→ SUPPLIED DATA

(* ===== verification/NetPolicy.v ===== *)
(** * NetPolicy: hosts, address classes and domain patterns of the network proxy
    ([network-proxy/src/policy.rs])

    The glob engine and the host parser of the [url] crate are interfaces. *)
From S2P Require Import Prelude RustStr IpAddr.

(** ** Hosts *)

(** [split_once(delimiter)] of a text delimiter. *)
Definition split_once_str (d s : str) : option (str * str) :=
  match find d s with Some n => Some (take n s, drop (n + length d) s) | None => None end.

Definition is_ip (s : str) : bool := match parse_ip s with Some _ => true | None => false end.

Definition unscoped_ip_literal (host : str) : option str :=
  '(ip, _) ← split_once 37 host; if is_ip ip then Some ip else None.

(** The loop over the two spellings of the scope delimiter. *)
Fixpoint scoped_literal (delimiters : list str) (host : str) : option str :=
  match delimiters with
  | [] => None
  | d :: delimiters =>
      match split_once_str d host with
      | Some (ip, scope) =>
          if is_ip ip then Some (ip ++ lit "%" ++ scope) else scoped_literal delimiters host
      | None => scoped_literal delimiters host
      end
  end.
Definition normalize_ip_literal (host : str) : option str :=
  if is_ip host then Some host else scoped_literal [lit "%25"; lit "%"] host.

Definition normalize_dns_host_or_ip_literal (host : str) : str :=
  let host := to_ascii_lowercase host in
  let host := trim_end_matches c_dot host in
  match normalize_ip_literal host with Some ip => ip | None => host end.

Definition normalize_host (host : str) : str :=
  let host := trim host in
  match (if starts_with (lit "[") host then find (lit "]") host else None) with
  | Some end_ => normalize_dns_host_or_ip_literal (drop 1 (take end_ host))
  | None =>
      if (count_char c_colon host =? 1) then
        let host := default [] (head (split_char c_colon host)) in
        normalize_dns_host_or_ip_literal host
      else normalize_dns_host_or_ip_literal host
  end.

(** [Host::parse]; a [Host] is its normalized text. *)
Definition host_parse (input : str) : option str :=
  let normalized := normalize_host input in
  if bool_decide (normalized = []) then None else Some normalized.

Definition is_loopback_host (host : str) : bool :=
  let host := default host (unscoped_ip_literal host) in
  if bool_decide (host = lit "localhost") then true
  else match parse_ip host with Some ip => is_loopback ip | None => false end.

(** ** Address classes *)

Definition ipv4_in_cidr (ip : N) (base : N * N * N * N) (prefix : N) : bool :=
  let '(a, b, c, d) := base in
  let base := from_octets a b c d in
  let mask := if (prefix =? 0)%N then 0%N else (N.shiftl 4294967295 (32 - prefix) mod 2 ^ 32)%N in
  (N.land ip mask =? N.land base mask)%N.

Definition is_non_public_ipv4 (ip : N) : bool :=
  v4_is_loopback ip
  || v4_is_private ip
  || v4_is_link_local ip
  || v4_is_unspecified ip
  || v4_is_multicast ip
  || v4_is_broadcast ip
  || ipv4_in_cidr ip (0, 0, 0, 0)%N 8
  || ipv4_in_cidr ip (100, 64, 0, 0)%N 10
  || ipv4_in_cidr ip (192, 0, 0, 0)%N 24
  || ipv4_in_cidr ip (192, 0, 2, 0)%N 24
  || ipv4_in_cidr ip (198, 18, 0, 0)%N 15
  || ipv4_in_cidr ip (198, 51, 100, 0)%N 24
  || ipv4_in_cidr ip (203, 0, 113, 0)%N 24
  || ipv4_in_cidr ip (240, 0, 0, 0)%N 4.

Definition is_non_public_ipv6 (ip : N) : bool :=
  match to_ipv4 ip with
  | Some v4 => is_non_public_ipv4 v4 || v6_is_loopback ip
  | None =>
      v6_is_loopback ip || v6_is_unspecified ip || v6_is_multicast ip || v6_is_unique_local ip
      || v6_is_unicast_link_local ip
  end.

Definition is_non_public_ip (ip : IpAddr) : bool :=
  match ip with V4 ip => is_non_public_ipv4 ip | V6 ip => is_non_public_ipv6 ip end.

Definition is_default_proxy_bypass_host (host : str) : bool :=
  let host := normalize_host host in
  match parse_ip host with
  | Some (V4 ip) => (ip =? from_octets 127 0 0 1)%N || v4_is_private ip
  | Some (V6 ip) => (ip =? 1)%N
  | None => bool_decide (host = lit "localhost") || ends_with (lit ".localhost") host
  end.

(** ** Patterns *)

Definition normalize_pattern (pattern : str) : str :=
  let pattern := trim pattern in
  if bool_decide (pattern = lit "*") then lit "*"
  else
    let '(prefix, remainder) :=
      match strip_prefix (lit "**.") pattern with
      | Some domain => (lit "**.", domain)
      | None =>
          match strip_prefix (lit "*.") pattern with
          | Some domain => (lit "*.", domain)
          | None => ([], pattern)
          end
      end in
    let remainder := normalize_host remainder in
    if bool_decide (prefix = []) then remainder else prefix ++ remainder.

Inductive DomainPattern :=
| ApexAndSubdomains (domain : str)
| SubdomainsOnly (domain : str)
| Exact (domain : str).

#[export] Instance DomainPattern_eq_dec : EqDecision DomainPattern.
Proof. solve_decision. Defined.

Definition parse_domain (domain : str) (build : str → DomainPattern) : DomainPattern :=
  let domain := trim domain in if bool_decide (domain = []) then Exact [] else build domain.

Definition parse_pattern (input : str) : DomainPattern :=
  let input := trim input in
  if bool_decide (input = []) then Exact []
  else match strip_prefix (lit "**.") input with
       | Some domain => parse_domain domain ApexAndSubdomains
       | None =>
           match strip_prefix (lit "*.") input with
           | Some domain => parse_domain domain SubdomainsOnly
           | None => Exact input
           end
       end.

Definition expand_domain_pattern (pattern : str) : list str :=
  match parse_pattern pattern with
  | Exact domain => [domain]
  | SubdomainsOnly domain => [lit "?*." ++ domain]
  | ApexAndSubdomains domain => [domain; lit "?*." ++ domain]
  end.

Definition is_global_wildcard_domain_pattern (pattern : str) : bool :=
  let normalized := normalize_pattern pattern in
  existsb (λ candidate, bool_decide (candidate = lit "*")) (expand_domain_pattern normalized).

Definition normalize_domain (domain : str) : str :=
  to_ascii_lowercase (trim_end_matches c_dot domain).
Definition domain_eq (left right : str) : bool :=
  bool_decide (normalize_domain left = normalize_domain right).
Definition is_subdomain_or_equal (child parent : str) : bool :=
  let child := normalize_domain child in
  let parent := normalize_domain parent in
  if bool_decide (child = parent) then true else ends_with (lit "." ++ parent) child.
Definition is_strict_subdomain (child parent : str) : bool :=
  let child := normalize_domain child in
  let parent := normalize_domain parent in
  bool_decide (child ≠ parent) && ends_with (lit "." ++ parent) child.

(** [DomainPattern::allows]. *)
Definition allows (managed candidate : DomainPattern) : bool :=
  match managed, candidate with
  | Exact domain, Exact candidate => domain_eq candidate domain
  | Exact _, _ => false
  | SubdomainsOnly domain, Exact candidate => is_strict_subdomain candidate domain
  | SubdomainsOnly domain, SubdomainsOnly candidate => is_subdomain_or_equal candidate domain
  | SubdomainsOnly domain, ApexAndSubdomains candidate => is_strict_subdomain candidate domain
  | ApexAndSubdomains domain, Exact candidate => is_subdomain_or_equal candidate domain
  | ApexAndSubdomains domain, SubdomainsOnly candidate => is_subdomain_or_equal candidate domain
  | ApexAndSubdomains domain, ApexAndSubdomains candidate => is_subdomain_or_equal candidate domain
  end.

(** ** The [url] crate's host parser *)

(** [url::Host::parse(host).map(to_string)]. *)
Class UrlHost := { url_host_parse : str → option str }.

Section constraints.
Context `{UrlHost}.

Definition parse_domain_for_constraints (domain : str) : str :=
  let domain := trim_end_matches c_dot (trim domain) in
  if bool_decide (domain = []) then []
  else
    let host :=
      if starts_with (lit "[") domain && ends_with (lit "]") domain
      then drop 1 (take (length domain - 1) domain) else domain in
    if contains (lit "*") host || contains (lit "?") host || contains (lit "%") host then domain
    else default [] (url_host_parse host).

Definition parse_for_constraints (input : str) : DomainPattern :=
  let input := trim input in
  if bool_decide (input = []) then Exact []
  else match strip_prefix (lit "**.") input with
       | Some domain => ApexAndSubdomains (parse_domain_for_constraints domain)
       | None =>
           match strip_prefix (lit "*.") input with
           | Some domain => SubdomainsOnly (parse_domain_for_constraints domain)
           | None => Exact (parse_domain_for_constraints input)
           end
       end.
End constraints.

(** ** Compiled sets of patterns *)

(** The globset crate: a glob built with [case_insensitive(true)], and a set of them. *)
Class GlobEngine := {
  Glob : Type;
  GlobSet : Type;
  glob_build : str → option Glob;
  globset_build : list Glob → option GlobSet;
  is_match : GlobSet → str → bool;
}.

Inductive GlobalWildcard := AllowGlobal | RejectGlobal.

Inductive GlobsetError :=
| UnsupportedGlobalWildcard
| InvalidGlobPattern (candidate : str)
| GlobsetBuild.

Section globset.
Context `{GlobEngine}.

(** The inner loop, over the expansions of a pattern not seen before. *)
Fixpoint add_candidates (candidates : list str) (seen : gset str) (builder : list Glob) :
    result GlobsetError (gset str * list Glob) :=
  match candidates with
  | [] => Ok (seen, builder)
  | candidate :: candidates =>
      if bool_decide (candidate ∈ seen) then add_candidates candidates seen builder
      else
        glob ← ok_or (InvalidGlobPattern candidate) (glob_build candidate);
        add_candidates candidates ({[candidate]} ∪ seen) (builder ++ [glob])
  end.
Fixpoint add_patterns (global_wildcard : GlobalWildcard) (patterns : list str) (seen : gset str)
    (builder : list Glob) : result GlobsetError (list Glob) :=
  match patterns with
  | [] => Ok builder
  | pattern :: patterns =>
      if match global_wildcard with RejectGlobal => true | AllowGlobal => false end
         && is_global_wildcard_domain_pattern pattern
      then Err UnsupportedGlobalWildcard
      else
        '(seen, builder) ← add_candidates (expand_domain_pattern (normalize_pattern pattern)) seen builder;
        add_patterns global_wildcard patterns seen builder
  end.
Definition compile_globset_with_policy (patterns : list str) (global_wildcard : GlobalWildcard) :
    result GlobsetError GlobSet :=
  builder ← add_patterns global_wildcard patterns ∅ [];
  ok_or GlobsetBuild (globset_build builder).
Definition compile_allowlist_globset (patterns : list str) : result GlobsetError GlobSet :=
  compile_globset_with_policy patterns AllowGlobal.
Definition compile_denylist_globset (patterns : list str) : result GlobsetError GlobSet :=
  compile_globset_with_policy patterns RejectGlobal.
End globset.

Example normalize_host_ex : map normalize_host
    [lit "  ExAmPlE.CoM  "; lit "example.com:1234"; lit "2001:db8::1"; lit "example.com.:443";
     lit "[::1]:443"; lit "[fe80::1%25lo0]"] =
    [lit "example.com"; lit "example.com"; lit "2001:db8::1"; lit "example.com"; lit "::1";
     lit "fe80::1%lo0"].
Proof. vm_compute. reflexivity. Qed.
Example is_non_public_ex : map (λ s, is_non_public_ip <$> parse_ip (lit s))
    ["127.0.0.1"; "10.0.0.1"; "192.168.0.1"; "100.64.0.1"; "198.18.0.1"; "240.0.0.1"; "8.8.8.8";
     "::ffff:127.0.0.1"; "::ffff:8.8.8.8"; "::1"; "fe80::1"; "fc00::1"; "2001:db8::1"]%string =
    Some <$> [true; true; true; true; true; true; false; true; false; true; true; true; false].
Proof. vm_compute. reflexivity. Qed.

→ WHAT THIS TASK INVOLVES
Scan the data above and copy every line with "parser" in it.

→ SOLVED EXERCISE
    The glob engine and the host parser of the [url] crate are interfaces. *)
(** ** The [url] crate's host parser *)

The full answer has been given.